Controller vs. Processor: Who Is Who?
| Role | Who | Responsibilities |
|---|---|---|
| Data Controller | Enterprise client (employer) | Determines why and how personal data is processed. Responsible for lawful basis, privacy notices to employees, responding to DSRs. Signs DPA with ReGenesis. |
| Data Processor | ReGenesis | Processes data only on the controller's instructions. Provides DPA template. Implements technical and organizational security measures. Assists controller with DSRs. |
| Sub-Processor | Anthropic, AWS, etc. | Engaged by ReGenesis with controller's prior authorization. Subject to equivalent data protection obligations. Listed in sub-processor register. |
| Data Subject | Coachee (employee) | The individual whose data is processed. Has rights under GDPR/CCPA. Interacts directly with the platform but DSR requests flow through the controller. |
The Consent Management Module
When Consent Is Collected
Consent is collected at specific, well-defined moments — not as a blanket "accept all" at signup:
| Moment | What's Consented To | Type | Revocable? |
|---|---|---|---|
| Onboarding | Platform terms, coaching service, standard data processing | Contractual (not consent) | N/A — part of service |
| First Session | Sensitive content processing — "I understand this platform may process personal and emotional content" | Explicit consent | Yes, at any time |
| Sasha Activation | AI observation and analysis permissions — observe/analyze/act modes | Explicit consent | Yes, per-permission |
| Feedback Surveys | Use of feedback data for program analytics | Legitimate interest (with opt-out) | Opt-out available |
| Data Export | Sharing data with third parties (if requested) | Explicit consent | Yes, per-request |
| Engagement End | Retention period preference — how long to keep data post-engagement | Informed choice | Can request deletion anytime |
Consent Withdrawal
A coachee can withdraw consent at any time without penalty. Here is what happens:
- Coachee clicks "Manage Privacy Settings" in their profile
- They see their active consents with clear "Withdraw" buttons
- On withdrawal, a confirmation dialog explains consequences
- Withdrawal is recorded with timestamp and reason (optional)
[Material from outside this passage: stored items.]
(** ** Witnesses *)

Lemma register_creates_user_witness :
  exists resp db',
    register demo_email_ok demo_make_password sample_db anonymous_register_request carol_body =
      Ok (resp, db') /\
    exists un pw, in_username carol_body = Some un /\ in_password carol_body = Some pw /\
      reg_username resp = py_strip un /\
      users db' = <[next_user sample_db := mkUser (py_strip un) (reg_email resp)
                                             (demo_make_password (py_strip pw))]> (users sample_db) /\
      categories db' = categories sample_db /\ news db' = news sample_db /\
      comments db' = comments sample_db /\ likes db' = likes sample_db /\ db_wf db'.
Proof.
  destruct (register demo_email_ok demo_make_password sample_db anonymous_register_request carol_body)
    as [[resp db']|e] eqn:E; [|vm_compute in E; discriminate].
  exists resp, db'. split; [reflexivity|].
  apply (register_creates_user demo_email_ok demo_make_password sample_db anonymous_register_request
           carol_body resp db').
  - apply sample_db_wf.
  - exact E.
Defined.

Lemma register_errors_witness :
  let bad := mkRegisterInput (Some "alice") None None in
  register demo_email_ok demo_make_password sample_db anonymous_register_request bad =
    Err (ValidationError [("username", msg_username_taken); ("password", msg_required)]) /\
  ((ValidationError [("username", msg_username_taken); ("password", msg_required)] = AuthenticationFailed /\
    exists u, req_token anonymous_register_request = Some u /\ users sample_db !! u = None) \/
   (exists errs, ValidationError [("username", msg_username_taken); ("password", msg_required)] =
                 ValidationError errs /\
                 validate_register demo_email_ok sample_db bad = inl errs)).
Proof.
  intros bad. split; [vm_compute; reflexivity|].
  apply (register_errors demo_email_ok demo_make_password sample_db anonymous_register_request bad).
  vm_compute. reflexivity.
Defined.

Lemma register_login_roundtrip_witness :
  exists resp db',
    register demo_email_ok demo_make_password sample_db anonymous_register_request carol_body =
      Ok (resp, db') /\
    forall q, login demo_check_password db' (py_strip " carol ") (py_strip q) =
      if bool_decide (py_strip q = py_strip " s3cret ") then Some (next_user sample_db) else None.
Proof.
  destruct (register demo_email_ok demo_make_password sample_db anonymous_register_request carol_body)
    as [[resp db']|e] eqn:E; [|vm_compute in E; discriminate].
  exists resp, db'. split; [reflexivity|].
  apply (register_login_roundtrip demo_email_ok demo_make_password demo_check_password demo_check_make
           sample_db anonymous_register_request carol_body resp db' " carol " " s3cret ").
  - apply sample_db_wf.
  - exact E.
  - reflexivity.
  - reflexivity.
Defined.
Lemma category_create_wf db r d p db' :
  db_wf db -> category_create db r d = Ok (p, db') -> db_wf db'.
Proof. unfold category_create, dispatch. handler_wf. Qed.

Lemma category_viewset_update_wf db r pk b d p db' :
  db_wf db -> category_viewset_update db r pk b d = Ok (p, db') -> db_wf db'.
Proof. unfold category_viewset_update, dispatch. handler_wf. Qed.

Lemma category_destroy_wf db r pk db' : db_wf db -> category_destroy db r pk = Ok db' -> db_wf db'.
Proof. unfold category_destroy, dispatch. handler_wf. Qed.

Lemma news_create_wf db r uuid d p db' :
  db_wf db -> news_create image_ok db r uuid d = Ok (p, db') -> db_wf db'.
Proof. unfold news_create, dispatch. handler_wf. Qed.

Lemma news_viewset_update_wf db r slug b d p db' :
  db_wf db -> news_viewset_update image_ok db r slug b d = Ok (p, db') -> db_wf db'.
Proof. unfold news_viewset_update, dispatch. handler_wf. Qed.

Lemma news_destroy_wf db r slug db' : db_wf db -> news_destroy db r slug = Ok db' -> db_wf db'.
Proof. unfold news_destroy, dispatch. handler_wf. Qed.

Lemma comment_viewset_create_wf db r d p db' :
  db_wf db -> comment_viewset_create email_ok db r d = Ok (p, db') -> db_wf db'.
Proof. unfold comment_viewset_create, dispatch. handler_wf. Qed.

Lemma comment_viewset_update_wf db r pk b d p db' :
  db_wf db -> comment_viewset_update email_ok db r pk b d = Ok (p, db') -> db_wf db'.
Proof. unfold comment_viewset_update, dispatch. handler_wf. Qed.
- Processing stops for that specific consent within 24 hours
- Data already processed under consent is retained (lawful at time of processing) unless deletion is also requested
- Coach is notified that certain Sasha capabilities are now restricted for this coachee
The platform must not degrade the coaching experience punitively when consent is withdrawn. Core coaching functionality (sessions, notes, goal tracking) continues under the contractual basis. Only the specific sensitive-data or AI capabilities that required explicit consent are affected.
Power Imbalance Considerations
In enterprise contexts, the employer enrolls employees in coaching programs. This creates a power dynamic:
- The employee may feel they cannot refuse if their manager recommended coaching
- GDPR regulators say consent is not freely given when there is a "clear imbalance" between the data subject and controller
- The ReGenesis approach: Use contractual necessity as the primary basis, so the coachee is not put in a position of "consenting" to something their employer requires
Safeguards:
- Coachees are informed that their individual coaching content is never shared with their employer (only anonymized aggregates)
- The platform prominently displays the data visibility model (what the coachee sees vs. what the coach sees vs. what the admin sees)
- Consent for sensitive data processing is presented as a genuine choice with no negative consequences for declining
- Annual consent refresh reminds coachees of their rights and options
When enterprise legal and procurement teams evaluate ReGenesis, the consent architecture is one of the first things they examine. Having a clear controller/processor distinction, granular consent management, and documented power-imbalance safeguards dramatically accelerates the procurement cycle.